Life Isn’t Fair
"It's not fair" is the most accurate and most debilitating statement we can make.
It's accurate because it's absolutely true. Very few things in life seem fair. We've all been dealt a different hand, experience different things, and reap different outcomes. If there's one sure thing in this world, it's that life isn't fair. The lazy bum in the next cubicle who gets promoted before you. The less talented player who made the starting lineup. The freak car maintenance issue that unexpectedly set you back a few grand….right after you finally got back on your financial feet. The person with less experience who got the job because their Uncle Joe is friends with the hiring manager. We're struck daily with the "it's not fair" curse. Yeah, it's frustrating…..sometimes depressing.
I've had many versions of this in my life, but no greater or more painful than infertility. Sarah and I spent year after year trying to become parents, only to eventually find out we're unable to biologically have children. All the while, friends and family seemed to be birthing kids left and right. One of my closest friends had three kids while we were trying to become parents. Three separate births! I'll let you do the math on that, but that's a loooooong time. It wasn't fair. Even people around us who DIDN'T want kids were having kids. Ooopsie! Some people seemed to have kids simply by looking at each other…….or so it felt for us on our little infertility island.

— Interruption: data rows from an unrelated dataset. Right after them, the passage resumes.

(* ===== verification/Dispatch.v ===== *)
(** * Dispatching the objects of a request (kfastblock/src/request.c, second part)

    Each object of a request has a runtime record with its state; the request
    has a counter for each of the states that matter.  A batch of ready objects
    is picked round robin within the dispatch window, handed to workers, and
    each object ends up done, failed or cancelled, possibly after retries.

    As in Request, an operation takes and returns the volume that the request's
    [vol] pointer refers to; [now] is its reading of [jiffies]. *)

From stdpp Require Import relations.
From S2P Require Import Prelude Pipeline Volume Request.
Import (hints) Pipeline Volume Request.

Module Dispatch.
Import Volume(kfastblock_volume).
Import Request.

Record kfastblock_request_dispatch_batch := {
  nr_indexes : Z;
  indexes : list Z;
}.

#[export] Instance eta_batch : Eta kfastblock_request_dispatch_batch := fun b =>
  {| nr_indexes := nr_indexes b; indexes := indexes b |}.

Record kfastblock_request_object_snapshot := {
  snap_runtime : kfastblock_request_object_runtime;
  snap_object_index : Z;
}.

(** The runtime of an object, after the guard
    [!kf_req->object_runtime || object_index >= kf_req->nr_objects]. *)
Definition runtime_at (r : kfastblock_request) (i : Z) : ptr kfastblock_request_object_runtime :=
  if i >=? nr_objects r then NULL else rts ← object_runtime r; rts.[i].

Definition set_runtime (i : Z)
    (f : kfastblock_request_object_runtime -> kfastblock_request_object_runtime)
    (r : kfastblock_request) : kfastblock_request :=
  r <| object_runtime ::= fmap (alter f (Z.to_nat i)) |>.

(** The runtimes of the request's objects, as the loops over them see them. *)
Definition runtimes (r : kfastblock_request) : list kfastblock_request_object_runtime :=
  take (Z.to_nat (nr_objects r)) (default [] (object_runtime r)).

Definition is_state (st : kfastblock_request_object_state)
    (rt : kfastblock_request_object_runtime) : bool := bool_decide (state rt = st).

Definition u32_inc (x : Z) : Z := u32 (x + 1).

(** ** Preparation *)

Definition kfastblock_request_dispatch_batch_reset (batch : ptr kfastblock_request_dispatch_batch)
    : ptr kfastblock_request_dispatch_batch :=
  (fun _ => {| nr_indexes := 0;
               indexes := replicate (Z.to_nat KFASTBLOCK_MAX_OBJECT_EXTENTS) 0 |}) <$> batch.

Definition ready_runtime : kfastblock_request_object_runtime :=
  {| state := KFASTBLOCK_OBJECT_READY; last_error := 0; attempt_count := 0; dispatch_count := 0;
     retry_count := 0; wire_seq := 0; response_status := 0; response_body_len := 0;
     transport_flags := 0; queued_jiffies := 0; last_retry_jiffies := 0;
     completed_jiffies := 0 |}.

Definition kfastblock_request_prepare_runtime (vol : ptr kfastblock_volume)
    (req : ptr kfastblock_request) : ptr kfastblock_volume * ptr kfastblock_request :=
  match req with
  | NULL => (vol, NULL)
  | Some r =>
      match object_runtime r with
      | NULL => (vol, req)
      | Some _ =>
          let r := r <| dispatch_cursor := 0 |> <| queued_objects := 0 |>
                     <| inflight_objects := 0 |> <| completed_objects := 0 |>
                     <| failed_objects := 0 |> <| cancelled_objects := 0 |>
                     <| dispatch_generation ::= u32_inc |>
                     <| object_runtime ::= fmap (map_upto (Z.to_nat (nr_objects r))
                                                   (fun _ _ => ready_runtime)) |> in
          let r := r <| pipeline ::= fun p => default p (Pipeline.kfastblock_pipeline_reset (Some p)) |> in
          (on_vol (fun vol => Volume.kfastblock_volume_update_pipeline_snapshot vol (Some (pipeline r)))
             r vol, Some r)
      end
  end.

Definition kfastblock_request_object_dispatchable (runtime : ptr kfastblock_request_object_runtime)
    : bool :=
  from_option (is_state KFASTBLOCK_OBJECT_READY) false runtime.

Definition kfastblock_request_object_state_name (st : kfastblock_request_object_state) : string :=
  match st with
  | KFASTBLOCK_OBJECT_INIT => "init"
  | KFASTBLOCK_OBJECT_READY => "ready"
  | KFASTBLOCK_OBJECT_QUEUED => "queued"
  | KFASTBLOCK_OBJECT_IN_FLIGHT => "in_flight"
  | KFASTBLOCK_OBJECT_REQUEUE => "requeue"
  | KFASTBLOCK_OBJECT_DONE => "done"
  | KFASTBLOCK_OBJECT_FAILED => "failed"
  | KFASTBLOCK_OBJECT_CANCELLED => "cancelled"
  end.

Definition kfastblock_request_object_state_terminal (st : kfastblock_request_object_state) : bool :=
  match st with
  | KFASTBLOCK_OBJECT_DONE | KFASTBLOCK_OBJECT_FAILED | KFASTBLOCK_OBJECT_CANCELLED => true
  | _ => false
  end.

(** ** Picking a batch *)

(** What picking does to object [index]. *)
Definition pick_object (now index : Z) (r : kfastblock_request) : kfastblock_request :=
  set_runtime index (fun rt => rt <| state := KFASTBLOCK_OBJECT_QUEUED |>
                                  <| dispatch_count ::= fun n => u16 (n + 1) |>
                                  <| queued_jiffies := now |>) r
    <| queued_objects ::= u32_inc |>.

"It's not fair." It's debilitating because it's an excuse to give up. If something isn't fair, we're doomed to fail. The cards are stacked against us and defeat is imminent. Giving up is the easy thing to do, and it's what is expected of us. In our culture, we're told to simply not try if something is unfair. So we don't try, we ultimately lose, and we get to blame it on how unfair it was in the first place. It becomes a self-fulfilling prophecy. This is debilitating! The fact it's not fair isn't a predictor of outcomes, but it is a predictor of actions. That’s sad.
While Sarah and I were wallowing in our misery, we made an important choice. We couldn't turn off the pain or the hurt, but we could control what we could control (much to my dismay, making babies was not within our control). After mourning the loss of never being able to have biological children, we made the decision to adopt. It was a scary and unknown path for us, but we felt called to walk down that road. We certainly weren't in control, but we were able to progress what we could progress…….then trust.
So many things in life fall into this same camp. Most aren't as crappy as infertility, fortunately. We have two choices: give up and become a victim of this unfair world, or just keep moving. Please keep moving. Always keep moving. Never stop moving.